Work instruction:
When you reach the line that contains "((id ← Broker.produce" in the data below, copy it and every line after it exactly, adding nothing.

Extracted information:

(** The calls that [ServerManagerFacade::new] makes answer as well. *)
Definition sessions_total : Prop :=
  safe (sm_get_status (S := S)) /\ (forall r, safe (sm_start_session (S := S) r)) /\
  (forall i, safe (sm_end_session (S := S) i)) /\ (forall i, safe (sm_get_session_status (S := S) i)).

(** The server-manager has just started the session of the runner, at epoch 0. *)
Definition session_started (s : S) : Prop := exists s0,
  ServerManagerFacade.grpc_call "start_session" (sm_start_session
    (mkStartSessionRequest (ServerManagerFacade.session_id config) (ServerManagerFacade.machine_snapshot_path config)
       (Some (ServerManagerFacade.runtime_config config)) 0 0 (Some (ServerManagerFacade.cycles_config config))
       (Some (ServerManagerFacade.deadline_config config)))) s0 = (Ok tt, s).

Lemma wp_manager_new connect s : sessions_total -> (forall endpoint, safe (connect endpoint)) ->
  wp (ServerManagerFacade.new config connect) s (fun _ => session_started) (fun _ _ => True).
Proof.
  intros (Hstatus & Hstart & Hend & Hsession) Hconnect. unfold ServerManagerFacade.new. wp_run.
  apply (wp_retry (fun _ => True)); [done|]. intros s1 _. wp_run.
  eapply wp_mono; [apply Hconnect| |done]. intros _ s2 _. wp_run.
  eapply wp_mono; [by apply safe_grpc_call| |done]. intros sessions s3 _. wp_run.
  assert (forall s, wp (ServerManagerFacade.grpc_call "start_session" (sm_start_session
    (mkStartSessionRequest (ServerManagerFacade.session_id config) (ServerManagerFacade.machine_snapshot_path config)
       (Some (ServerManagerFacade.runtime_config config)) 0 0 (Some (ServerManagerFacade.cycles_config config))
       (Some (ServerManagerFacade.deadline_config config))))) s (fun _ => session_started) (fun _ _ => True)) as Hlast.
  { intros s'. pose proof (safe_grpc_call "start_session" _ (Hstart (mkStartSessionRequest
      (ServerManagerFacade.session_id config) (ServerManagerFacade.machine_snapshot_path config)
      (Some (ServerManagerFacade.runtime_config config)) 0 0 (Some (ServerManagerFacade.cycles_config config))
      (Some (ServerManagerFacade.deadline_config config)))) s') as Hs.
    unfold wp, session_started in *. destruct (ServerManagerFacade.grpc_call _ _ s') as [[[]|e|] s''] eqn:E; [|done|done].
    by exists s'. }
  destruct (bool_decide _); wp_run; [|apply Hlast].
  eapply wp_mono; [by apply safe_grpc_call| |done]. intros status s4 _. wp_run.
  eapply wp_mono; [apply safe_wait| |done]. intros ps s5 _. wp_run.
  eapply wp_mono; [apply safe_grpc_call, server_total| |done]. intros resp s6 _. wp_run.
  eapply wp_mono; [by apply safe_grpc_call| |done]. intros [] s7 _. apply Hlast.
Qed.
End RunnerTheorems.

Section ServiceTheorems.
Context {S R : Type} `{SM : ServerManager S} `{RL : RedisLaws R} `{RT : RetryLaws} `{KC : Keccak} `{HX : HexCrate}.
Context `{JI : JsonLaws RollupsInput} `{JO : JsonLaws RollupsOutput} `{JC : JsonLaws RollupsClaim}.
Variables (timeout : Z) (config : ServerManagerFacade.Config) (metadata : DAppMetadata) (reader : bool)
  (endpoint : BrokerEndpoint).
Variables (connect : string -> M S string unit) (connect_single : string -> M R RedisError unit)
  (connect_cluster : list string -> M R RedisError unit).
Hypothesis server_total : server_manager_total (S := S).
Hypothesis session_calls_total : sessions_total (S := S).
(** Connecting does not panic, and takes no event out of the broker. *)
Hypothesis connect_total : forall e, safe (connect e).
Hypothesis connect_keeps : forall r,
  (forall e, wp (connect_single e) r (fun _ => ext r) (fun _ => ext r)) /\
  (forall es, wp (connect_cluster es) r (fun _ => ext r) (fun _ => ext r)).
Let key := RollupsInputsStream_new metadata.

Lemma wp_runner_broker_new r :
  wp (RunnerBroker.new connect_single connect_cluster endpoint metadata reader) r
    (fun f r' => ext r r' /\ at_pos key 0 f r') (fun _ => ext r).
Proof.
  unfold RunnerBroker.new, Broker.new. wp_run.
  eapply (wp_retry (fun r' => ext r r')); [by intros k|]. intros r1 Hr1. wp_run.
  assert (wp match endpoint with Single e => connect_single e | Cluster es => connect_cluster es end r1
    (fun _ => ext r1) (fun _ => ext r1)) as Hc by (destruct endpoint; apply connect_keeps).
  eapply wp_mono; [exact Hc| |].
  - intros ? r2 Hr2. wp_run. split; [by etrans|]. split; [done|]. split; [lia|done].
  - intros e r2 Hr2. cbn. split; by etrans.
Qed.

End ServiceTheorems.

(** ** Witnesses *)

Module RunnerWitness.
Import HexRef RetryRef RedisRef JsonRef KeccakRef.

(** A server-manager with one epoch: it accepts every input, with one report, one
    voucher to the sender and one notice that repeats the payload, and forgets
    the inputs of an epoch when it finishes. *)
Definition run_input (r : GrpcAdvanceStateRequest) : ProcessedInput :=
  mkProcessedInput (asr_current_input_index r) GrpcAccepted
    (Some (AcceptedData
      [mkGrpcVoucher (asr_input_metadata r ≫= gm_msg_sender) (asr_input_payload r)]
      [mkGrpcNotice (asr_input_payload r)]))
    [mkGrpcReport (asr_input_payload r)].

#[local] Instance echo_server : ServerManager (list ProcessedInput) := {|
  sm_get_status := mret ["default_rollups_id"];
  sm_start_session _ := put [];
  sm_end_session _ := mret tt;
  sm_advance_state r := modify (fun ps => ps ++ [run_input r]);
  sm_finish_epoch _ :=
    put [] ;;
    mret (mkFinishEpochResponse (Some (mkGrpcHash (zeros 32))) (Some (mkGrpcHash (zeros 32)))
            (Some (mkGrpcHash (zeros 32))) []);
  sm_get_session_status i := mret (mkGetSessionStatusResponse i 0 [0] None);
  sm_get_epoch_status i e := ps ← get; mret (mkGetEpochStatusResponse i e Active ps 0 None) |}.

Definition sm_config : ServerManagerFacade.Config := 
  ServerManagerFacade.parse_from_cli ServerManagerFacade.default_cli_config.
Definition md (index : Z) : InputMetadata := mkInputMetadata sample_address 7 70 0 index.
Definition one_input : list ProcessedInput :=
  (ServerManagerFacade.advance_state (S := list ProcessedInput) sm_config 0 0 (md 0) [x01; x02] []).2.

Lemma advance_state_outputs_witness :
  exists p ds, pi_input_index p = 0 /\
    [AdvanceResult (mkRollupsAdvanceResult 0 Accepted); Report (mkRollupsReport 0 0 [x01; x02]);
     Voucher (mkRollupsVoucher 0 0 sample_address [x01; x02]); Notice (mkRollupsNotice 0 0 [x01; x02])]
    = outputs_spec 0 p ds /\
    match processed_input_one_of p with
    | Some (AcceptedData vs _) =>
        Forall2 (fun d v => gv_destination v = Some (mkGrpcAddress d) /\ length d = Common.ADDRESS_SIZE) ds vs
    | _ => ds = []
    end.
Proof.
  apply (advance_state_outputs (S := list ProcessedInput) sm_config 0 0 (md 0) [x01; x02] [] _ one_input).
  vm_compute. reflexivity.
Defined.

Lemma finish_epoch_claim_witness :
  exists ps first last_ resp s1 vouchers notices machine rps,
    ServerManagerFacade.wait_for_pending_inputs (S := list ProcessedInput) sm_config 0 one_input = (Ok ps, s1) /\
    head ps = Some first /\ last ps = Some last_ /\
    ServerManagerFacade.grpc_call "finish_epoch" (sm_finish_epoch (mkFinishEpochRequest "default_rollups_id" 0
      (Z.of_nat (length ps)) "")) s1 = (Ok resp, []) /\
    fep_vouchers_epoch_root_hash resp = Some (mkGrpcHash vouchers) /\
    fep_notices_epoch_root_hash resp = Some (mkGrpcHash notices) /\
    fep_machine_hash resp = Some (mkGrpcHash machine) /\
    mkRollupsClaim sample_address 0 (keccak256 (zeros 96)) 0 0 =
      mkRollupsClaim sample_address 0 (keccak256 (vouchers ++ notices ++ machine))
        (pi_input_index first) (pi_input_index last_) /\
    Forall2 (fun p rp => SmConversions.convert_proof p = Ok rp) (fep_proofs resp) rps /\ [] = Proof_ <$> rps.
Proof.
  apply (finish_epoch_claim (S := list ProcessedInput) sample_address sm_config 0 one_input).
  vm_compute. reflexivity.
Defined.

Definition facade (id : string) : RunnerBroker.BrokerFacade :=
  RunnerBroker.mkBrokerFacade (RollupsInputsStream_new sample_metadata)
    (RollupsOutputsStream_new sample_metadata) claims_key false id.

Lemma produce_rollups_claim_increasing_witness :
  wp (RunnerBroker.produce_rollups_claim (sample_claim 2)) (facade INITIAL_ID, sample_server)
    (fun _ '(f', r') => f' = facade INITIAL_ID /\
       claims_ok claims_key ([sample_claim 0; sample_claim 1] ++ [sample_claim 2]) r')
    (fun e '(f', r') => f' = facade INITIAL_ID /\ claims_ok claims_key [sample_claim 0; sample_claim 1] r' /\
       exists x, e = RunnerBroker.BrokerInternalError (ConnectionError x)).
Proof.
  apply (produce_rollups_claim_increasing (owned := sole_producer) (facade INITIAL_ID) sample_server
    [sample_claim 0; sample_claim 1] (sample_claim 2) I).
  split; [repeat constructor; vm_compute; reflexivity|repeat constructor].
Defined.

(** Dapp [zeros 20] finishes its epoch 1 after the sample dapp did. *)
Lemma claim_dropped_for_other_dapp_witness :
  wp (RunnerBroker.produce_rollups_claim (mkRollupsClaim (zeros 20) 1 (zeros 32) 0 0))
    (facade INITIAL_ID, sample_server)
    (fun _ '(_, r') => entries r' claims_key = entries sample_server claims_key)
    (fun err _ => exists x, err = RunnerBroker.BrokerInternalError (ConnectionError x)).
Proof.
  apply (claim_dropped_for_other_dapp (owned := sole_producer) (facade INITIAL_ID) sample_server
    (default (mkStreamId "" ∅) (last (entries sample_server claims_key)))
    (mkRollupsClaim (zeros 20) 1 (zeros 32) 0 0) (sample_claim 1) I).
  - reflexivity.
  - vm_compute. reflexivity.
  - vm_compute. discriminate.
  - reflexivity.
Defined.

(** Two inputs and the end of an epoch, as the dispatcher sends them. *)
Definition inputs_key : string := RollupsInputsStream_new sample_metadata.
Definition event_of (parent : string) (n : Z) : RollupsInput :=
  mkRollupsInput parent 0 n (AdvanceStateInput (mkRollupsAdvanceStateInput (md (n - 1)) [x01] (zeros 32))).
Definition input_server : RedisRef.state :=
  ((id ← Broker.produce inputs_key (event_of INITIAL_ID 1);
    id ← Broker.produce inputs_key (event_of id 2);
    Broker.produce inputs_key (mkRollupsInput id 0 2 FinishEpoch)) ∅).2.

End RunnerWitness.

The answer:
  ((id ← Broker.produce inputs_key (event_of INITIAL_ID 1);
    id ← Broker.produce inputs_key (event_of id 2);
    Broker.produce inputs_key (mkRollupsInput id 0 2 FinishEpoch)) ∅).2.

End RunnerWitness.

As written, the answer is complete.